The title of Lucrecia Martel's unsettling debut feature La Ciénaga translates roughly as "The Swamp," and there may be no better word to describe the sticky bog that creeps over its characters' ankles, literally and metaphorically. Even the narrative stalls out in the muck: Save for the alarming events that bookend the film, nothing much happens beyond suggestion and observation, apart from a steady, patient accumulation of minor details. With an anthropologist's eye for behavior, Martel plants her camera in a crowded bourgeois estate in northwestern Argentina and watches the decaying lives of two families rotting in a provincial backwater. Echoes of Luis Buñuel's social comedies are unmistakable, but Martel examines the situation from a greater remove, relying mainly on subtle touches in the framing and on the dense soundtrack. In that sense, La Ciénaga could be called a pointillist movie, with all the pleasures and frustrations that description implies.

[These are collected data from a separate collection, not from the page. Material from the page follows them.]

(** Without "show" and "info" the answers are a function of the map. *)
Definition reply (limit : Z) (m : varmap) (st : Z) (c : request) : list line * Z :=
  match c with
  | CGet n => match m !! n with Some v => ([LVal v], 0) | None => ([], 1) end
  | CSet arg => match split_at 61 arg with Some (_, v) => ([], if decide (zlen v + 1 <= limit) then 0 else -12) | None => ([], 1) end
  | CUnset _ => ([], 0)
  | _ => ([], st)
  end.

Fixpoint replies (limit : Z) (cs : list request) (m : varmap) (st : Z) : list line * Z :=
  match cs with
  | [] => ([], st)
  | c :: cs =>
      let '(o, st) := reply limit m st c in
      let '(os, st) := replies limit cs (effect limit c m) st in (o ++ os, st)
  end.

(** ** Theorems *)

Lemma session_replies limit cs m st o st' : Forall (fun c => c <> CShow /\ c <> CInfo) cs ->
  session limit cs m st o st' -> (o, st') = replies limit cs m st.
Proof.
  intros Hc Hs. revert Hc. induction Hs as [|c cs m st o st1 os st2 Ha _ IH]; intros Hc; [done|].
  apply Forall_cons in Hc as [[H1 H2] Hc]. cbn [replies]. assert ((o, st1) = reply limit m st c) as <-; [|by rewrite <- (IH Hc)].
  destruct Ha as [| | |n v E|n E|arg n v E Hl|arg n v E Hl|arg E| |]; try done; cbn [reply]; rewrite E; try done;
    [by rewrite decide_True|by rewrite decide_False by lia].
Qed.

Section sessions.
Context {S : Type} `{VarStore S} (info : S -> list line).
#[local] Abbreviation loop := (main_loop (fun s => (info s, 0))).

(** The loop over the arguments from [c] on does what the commands [cs] are to do. *)
Definition does (cs : list request) (bad : bool) (c c' : cli S) : Prop :=
  let limit := vs_limit (store c) in
  vs_inv (store c') /\ vs_limit (store c') = limit /\ vs_map (store c') = effects limit cs (vs_map (store c)) /\
  done_ c' = (if bad then 0 else done_ c + zlen cs) /\ commit c' = commit c || bool_decide (CCommit ∈ cs) /\
  exists os, out c' = out c ++ os /\ session limit cs (vs_map (store c)) (stat c) os (stat c').

(** One command in front. *)
Lemma does_cons a c cs bad s st o c' :
  answers (vs_limit (store c)) (vs_map (store c)) (stat c) a o st ->
  vs_map s = effect (vs_limit (store c)) a (vs_map (store c)) -> vs_limit s = vs_limit (store c) ->
  does cs bad (Cli s st (done_ c + 1) (commit c || bool_decide (a = CCommit)) (out c ++ o)) c' -> does (a :: cs) bad c c'.
Proof.
  intros Ha Hm Hl (Hi & Hl' & Hm' & Hd & Hc & os & Ho & Hs). cbn [store stat done_ commit out] in *. rewrite Hm, Hl in *.
  split; [done|]. split; [done|]. split; [done|]. split; [rewrite Hd; cbn [length]; destruct bad; lia|]. split.
  - rewrite Hc, <- orb_assoc. f_equal. destruct (decide (a = CCommit)) as [->|Hne].
    + by rewrite !bool_decide_eq_true_2 by (done || apply elem_of_cons; by left).
    + rewrite (bool_decide_eq_false_2 (a = CCommit)) by done. apply bool_decide_ext. rewrite elem_of_cons. naive_solver.
  - exists (o ++ os). rewrite Ho, <- app_assoc. split; [done|]. by econstructor.
Qed.
Lemma session_writes args w a : represents w a -> admissible part off args a -> wants_write args = Some true -> call_does args w a.
Proof.
  intros Hrep (Hcs & _ & Hroom) Hw. destruct (open_staging_spec w a Hrep) as (D & h & Ho & Hst & Hwf & Hv & Hval & Hfr).
  pose proof (wants_write_writing args true Hw) as Hwr. specialize (Hroom Hwr).
  destruct (session_loop args a D h Hcs Hst Hwf Hv Hval Hfr) as (Hcwf & Hcval & Hcfr & Hnm & Hcv & Hses & Hcd & Hcc).
  destruct Hrep as [(F & HF & HFs) _]. unfold call_does, nvram_main. rewrite Hw. cbn [mbind option_bind]. rewrite Ho. cbn [mbind option_bind].
  set (c := main_loop _ args _) in *. rewrite <- Hcv in Hroom.
  destruct (commit_stored part off D (cur a) (store c) fd_ base) as (h' & Hcom & Hst'); try done.
  destruct args as [|arg args]; [done|]. rewrite Hcom. cbn [mbind option_bind staging mtdblock default].
  rewrite dev_store_full by (first [apply Hst|apply Hst']). rewrite Hcc. rewrite Hcv in Hst'.
  pose proof (status_done (arg :: args) c (stat c) Hcd) as Hstat. rewrite Hwr in Hstat. unfold view_next. rewrite Hwr.
  set (m := complete _) in *. destruct (decide (CCommit ∈ (parse (arg :: args)).1)) as [Hin|Hout].
  - rewrite bool_decide_eq_true_2 by done.
    destruct (to_flash (World (Some (mmap h')) (mtdblock w)) (mmap h') m) as (w' & Hf & Hs' & Hm'); cbn [mtdblock staging]; try done.
    { by rewrite HF. } { rewrite HF. intros E [= <-]. apply HFs. }
    rewrite Hf, Hstat. eexists _, _, _. split; [reflexivity|]. split; [exact Hses|].
    split; [by exists (mmap h')|]. by rewrite Hs'.
  - rewrite bool_decide_eq_false_2, Hstat by done. eexists _, _, _. split; [reflexivity|]. split; [exact Hses|].
    split; [by exists F|]. done.
Qed.
(* ===== verification/LzssCode.v ===== *)
(** The output side of [Encode]: code units collected in groups of eight, and the
    main loop as a producer of correct tokens. *)

From S2P Require Import Prelude Lzss LzssTree LzssText.

(** ** The code buffer *)

(** [groups] have been written out, [g] is still in [code_buf]. *)
Record code_inv (e : encoder) (groups : list (list token)) (g : list token) : Prop := {
  ci_length : length (e_code e) = 17%nat;
  ci_code : exists rest, e_code e = group_bytes g ++ rest;
  ci_ptr : e_ptr e = zlen (group_bytes g);
  ci_mask : e_mask e = 2 ^ zlen g;
  ci_small : zlen g < 8;
  ci_full : Forall (fun h : list token => length h = 8%nat) groups;
  ci_out : e_out e = concat (group_bytes <$> groups)
}.

Lemma code_inv_same e e' groups g : same_code e e' -> code_inv e groups g -> code_inv e' groups g.
Proof.
  intros (E1 & E2 & E3 & E4) []. split; rewrite ?E1, ?E2, ?E3, ?E4; done.
Qed.

Lemma group_bytes_length g : zlen (group_bytes g) = 1 + zlen (units g).
Proof. unfold group_bytes. cbn [length]. lia. Qed.
Lemma write_hdr_spec fs k img offs :
  on_disk (contents fs p) img -> 28 <= zlen img <= file_max -> (length offs <= 3)%nat ->
  exists fs', otrx_create_write_hdr malloc_ok file_max fs (File p k)
      (TrxHeader 0 (zlen img) 0 0 0 (offs ++ replicate (3 - length offs) 0)) = (fs', 0) /\
    fs' !! p = Some (trx_file img offs) /\ same_but p fs fs'.
Proof.
  intros Hd Hl H3. unfold otrx_create_write_hdr. cbn [th_magic th_length th_crc32 th_flags th_version th_offset].
  set (offset := offs ++ replicate (3 - length offs) 0).
  assert (length offset = 3%nat) as Ho by (unfold offset; rewrite length_app, length_replicate; lia).
  set (h0 := TrxHeader TRX_MAGIC (zlen img) 0 0 1 offset).
  assert (drop 28 (contents fs p) = drop 28 img) as Hdrop by (destruct Hd as [->|[-> ->]]; done).
  destruct (fwrite_header fs k (trx_header_bytes h0) (contents fs p)) as (fs1 & -> & Hc1 & Hs1);
    [by apply trx_header_bytes_length|lia|done|]. rewrite Hdrop in Hc1.
  change (28 =? trx_header_size) with true. simpl negb. cbn match. rewrite Hmalloc. simpl negb. cbn match.
  change (fseek (File p 28) 0) with (File p 0). unfold fread at 1. cbn [f_path f_pos].
  change (Z.to_nat 0) with 0%nat. rewrite drop_0.
  assert (contents fs1 p = trx_header_bytes h0 ++ drop 28 img) as Hc1' by (unfold contents; by rewrite Hc1).
  rewrite Hc1'. rewrite take_ge by (rewrite length_app, length_drop, trx_header_bytes_length by done; lia).
  rewrite length_app, length_drop, trx_header_bytes_length by done.
  rewrite (proj2 (Z.eqb_eq _ (zlen img))) by lia. simpl negb. cbn match.
  set (crc := otrx_crc32 _).
  destruct (fwrite_header fs1 (0 + Z.of_nat (28 + (length img - 28)))
    (trx_header_bytes (TrxHeader TRX_MAGIC (zlen img) crc 0 1 offset)) (contents fs1 p)) as (fs2 & -> & Hc2 & Hs2);
    [by apply trx_header_bytes_length|lia|done|].
  exists fs2. split; [done|]. split; [|by eapply same_but_trans]. rewrite Hc2, Hc1'. f_equal.
  unfold trx_file. fold offset. f_equal.
  rewrite <- (trx_header_bytes_length h0 Ho). apply drop_app_length.
Qed.
(* ===== verification/Mtd.v ===== *)
(** The flash tool (package/system/mtd/src/mtd.c): devices, erasing, writing an image
    and dumping it back, with bad blocks skipped on NAND. *)

From stdpp Require Import gmap.
From S2P Require Import Prelude.

(** ** Devices *)

(** What [MEMGETINFO], [MEMGETBADBLOCK] and the hardware say about a device, and its
    contents.  [erase_ok] fails for blocks that cannot be erased. *)
Record device := Device {
  d_erasesize : Z;
  d_nand : bool;
  d_bad : Z -> bool;
  d_erase_ok : Z -> bool;
  d_flash : list Z
}.

Definition with_flash (d : device) (f : list Z) : device :=
  Device (d_erasesize d) (d_nand d) (d_bad d) (d_erase_ok d) f.

Definition d_size (d : device) : Z := zlen (d_flash d).

(** [write] on the character device at [pos]: programming only clears bits, and a write
    that reaches the end is short. *)
Definition dev_write (d : device) (pos : Z) (data : list Z) : device * Z :=
  let n := Z.max 0 (Z.min (zlen data) (d_size d - pos)) in
  let data := take (Z.to_nat n) data in
  (with_flash d (take (Z.to_nat pos) (d_flash d) ++
                 zip_with Z.land (take (Z.to_nat n) (drop (Z.to_nat pos) (d_flash d))) data ++
                 drop (Z.to_nat (pos + n)) (d_flash d)), n).

Definition dev_read (d : device) (pos n : Z) : list Z :=
  take (Z.to_nat n) (drop (Z.to_nat pos) (d_flash d)).

(** How a command ends: it returns, or the process exits with status 1. *)
Inductive outcome (A : Type) := Returns (a : A) | Exits (a : A).
Arguments Returns {A} a.
Arguments Exits {A} a.

(** [mtd_block_is_bad]; [None] is the [exit(1)] when the ioctl fails, which it does
    outside the device. *)
Definition mtd_block_is_bad (d : device) (offset : Z) : option bool :=
  if d_nand d then (if (0 <=? offset) && (offset <? d_size d) then Some (d_bad d offset) else None)
  else Some false.

(** [mtd_erase_block]; [None] is the result -1. *)
Definition mtd_erase_block (d : device) (offset : Z) : option device :=
  if (0 <=? offset) && (offset + d_erasesize d <=? d_size d) && d_erase_ok d offset then
    Some (with_flash d (take (Z.to_nat offset) (d_flash d) ++
                        replicate (Z.to_nat (d_erasesize d)) 0xff ++
                        drop (Z.to_nat (offset + d_erasesize d)) (d_flash d)))
  else None.

(** ** Erase *)

(** The loop of [mtd_erase]: a block that cannot be erased is reported and passed over. *)
Fixpoint erase_loop (fuel : nat) (d : device) (start : Z) : outcome device :=
  match fuel with
  | O => Returns d
  | S fuel =>
      if start <? d_size d then
        match mtd_block_is_bad d start with
        | None => Exits d
        | Some true => erase_loop fuel d (start + d_erasesize d)
        | Some false => erase_loop fuel (default d (mtd_erase_block d start)) (start + d_erasesize d)
        end
      else Returns d
  end.

Definition mtd_erase (d : device) : outcome device :=
  erase_loop (S (Z.to_nat (d_size d))) d 0.

(** ** Dump *)

(** The [do] loop of [mtd_dump]: what goes to standard output. *)
Fixpoint dump_loop (fuel : nat) (d : device) (pos offset size : Z) (out : list Z) : option (outcome (list Z)) :=
  match fuel with
  | O => None
  | S fuel =>
      let len := if d_erasesize d <? size then d_erasesize d else size in
      let data := dev_read d pos len in
      if (zlen data =? 0) || negb (zlen data =? len) then Some (Returns out)
      else
        match mtd_block_is_bad d offset with
        | None => Some (Exits out)
        | Some bad =>
            let size := if bad then size else size - zlen data in
            let out := if bad then out else out ++ data in
            if 0 <? size then dump_loop fuel d (pos + zlen data) (offset + zlen data) size out
            else Some (Returns out)
        end
  end.

Definition mtd_dump (d : device) (part_offset size : Z) : option (outcome (list Z)) :=
  let size := if size =? 0 then d_size d else size in
  dump_loop (S (Z.to_nat (d_size d))) d (if part_offset =? 0 then 0 else part_offset) 0 size [].

(** ** Write

    [mtd_write] without a jffs2 file to append ([jffs2file] is [NULL], so [skip] stays
    0) and without FIS. *)

Section write.
Context (no_erase : bool).

(** The variables of the block loop: the device and its file position, what is left of
    the image, [buf] and [buflen], [w], [e], [skip_bad_blocks] and [offset]. *)
Record writing := Writing {
  w_dev : device; w_pos : Z; w_image : list Z;
  w_buf : list Z; w_buflen : Z;
  w_w : Z; w_e : Z; w_skip_bad : Z; w_offset : Z
}.

Definition with_erase (s : writing) (d : device) (pos e skip_bad : Z) : writing :=
  Writing d pos (w_image s) (w_buf s) (w_buflen s) (w_w s) e skip_bad (w_offset s).

(** Fill [buf] up to an erase block and pad the last one with 0xff; reading the image does not fail, and [None] is the end
    of the image. *)
Definition fill (s : writing) : option writing :=
  let es := d_erasesize (w_dev s) in
  let n := Z.to_nat (es - w_buflen s) in
  let data := take n (w_image s) in
  let buf := take (Z.to_nat (w_buflen s)) (w_buf s) ++ data in
  let buflen := w_buflen s + zlen data in
  if buflen =? 0 then None
  else Some (Writing (w_dev s) (w_pos s) (drop n (w_image s))
               (buf ++ replicate (Z.to_nat (es - buflen)) 0xff) es
               (w_w s) (w_e s) (w_skip_bad s) (w_offset s)).

Inductive erased := Erased (s : writing) | EraseFailed (s : writing) | EraseExits (s : writing).

(** [while (w + buflen > e - skip_bad_blocks)] *)
Fixpoint erase_ahead (fuel : nat) (s : writing) : option erased :=
  match fuel with
  | O => None
  | S fuel =>
      let es := d_erasesize (w_dev s) in
      if w_e s - w_skip_bad s <? w_w s + w_buflen s then
        match mtd_block_is_bad (w_dev s) (w_e s) with
        | None => Some (EraseExits s)
        | Some true => erase_ahead fuel (with_erase s (w_dev s) (w_pos s + es) (w_e s + es) (w_skip_bad s + es))
        | Some false =>
            match mtd_erase_block (w_dev s) (w_e s) with
            | None => Some (EraseFailed s)
            | Some d => erase_ahead fuel (with_erase s d (w_pos s) (w_e s + es) (w_skip_bad s))
            end
        end
      else Some (Erased s)
  end.

(** More rounds than a device has erase blocks. *)
Definition block_fuel (d : device) : nat := S (S (Z.to_nat (d_size d))).

(** The position [lseek] leaves a freshly opened device at. *)
Definition start_pos (part_offset : Z) : Z := if 0 <? part_offset then part_offset else 0.

(** The [for (;;)] on the open device [w_dev]; [rest] are the devices after it, of the
    same erase size ([buf] has one erase block of the first), all of which open.  A failed
    erase resumes on the next one.  The result is the devices in the order they were
    written. *)
Fixpoint write_loop (part_offset : Z) (fuel : nat) (rest : list device) (s : writing) : option (outcome (list device)) :=
  match fuel with
  | O => None
  | S fuel =>
      match fill s with
      | None => Some (Returns (w_dev s :: rest))
      | Some s =>
          r ← (if no_erase then Some (Erased s) else erase_ahead (block_fuel (w_dev s)) s);
          match r with
          | EraseExits s => Some (Exits (w_dev s :: rest))
          | EraseFailed s =>
              match rest with
              | [] => Some (Exits [w_dev s])
              | next :: rest =>
                  '(d, offset) ←
                    (if w_w s <? w_e s then
                       data ← zslice (w_buf s) (w_offset s) (w_e s - w_w s);
                       Some ((dev_write (w_dev s) (w_pos s) data).1, w_e s - w_w s)
                     else Some (w_dev s, w_offset s));
                  r ← write_loop part_offset fuel rest
                        (Writing next (start_pos part_offset) (w_image s) (w_buf s) (w_buflen s) 0 0 (w_skip_bad s) offset);
                  Some (match r with Returns ds => Returns (d :: ds) | Exits ds => Exits (d :: ds) end)
              end
          | Erased s =>
              data ← zslice (w_buf s) (w_offset s) (w_buflen s);
              let '(d, result) := dev_write (w_dev s) (w_pos s) data in
              if result <? w_buflen s then Some (Exits (d :: rest))
              else
                write_loop part_offset fuel rest
                  (Writing d (w_pos s + result) (w_image s) (w_buf s) 0
                     (w_w s + w_buflen s) (w_e s) (w_skip_bad s) 0)
          end
      end
  end.

(** [mtd_write (imagefd, "dev:rest...", NULL, part_offset)] with [buflen] bytes already
    in [buf] from the image check. *)
Definition mtd_write (dev : device) (rest : list device) (buf : list Z) (image : list Z) (part_offset : Z)
  : option (outcome (list device)) :=
  write_loop part_offset (S (length rest + length buf + length image)) rest
    (Writing dev (start_pos part_offset) image buf (zlen buf) 0 0 0 0).
End write.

Any thought that the film might follow narrative rules is extinguished within the first reel, when it becomes clear that time will creep along at a pace dictated by the dog days of Argentinean summer. Much like The Leopard or The Garden Of The Finzi-Continis, La Ciénaga centers on an aristocratic family that's dangerously insulated from the outside world—in this case, a household lorded over by two drunks who lounge by a fetid swimming pool. When Graciela Borges falls flat onto the shards of a broken wine glass, her children rush her to the city hospital, since her pathetic husband (Martín Adjemián) is too sloshed to stand up. After arriving in the city, they meet up with Borges' poorer cousin, Mercedes Morán, a perpetually harried housewife whose four young children are allowed to run loose like animals. When the two families intermingle on Borges' estate, it's a fascinating study of contrasts, with painfully apparent class differences and crippling dysfunction.

With its dogged aversion to anything resembling melodrama, La Ciénaga leaves about a dozen minor conflicts and subplots to simmer in the margins, until a revelation as major as incest takes a back seat to the question of whether to buy school supplies for cheap in neighboring Bolivia. The near-total absence of storytelling momentum takes some adjustment—Martel's superior follow-up, the soon-to-be-released The Holy Girl, takes baby steps toward convention—but it's sustaining enough just to soak in the thick atmosphere. By their nature, movies limit the senses to sight and sound, but Martel creates a world so hazy, dense, and oppressive that it has a tactile quality, hot as the jungle intruding on the estate's borders. Adventurous viewers are advised to pack their mosquito nets.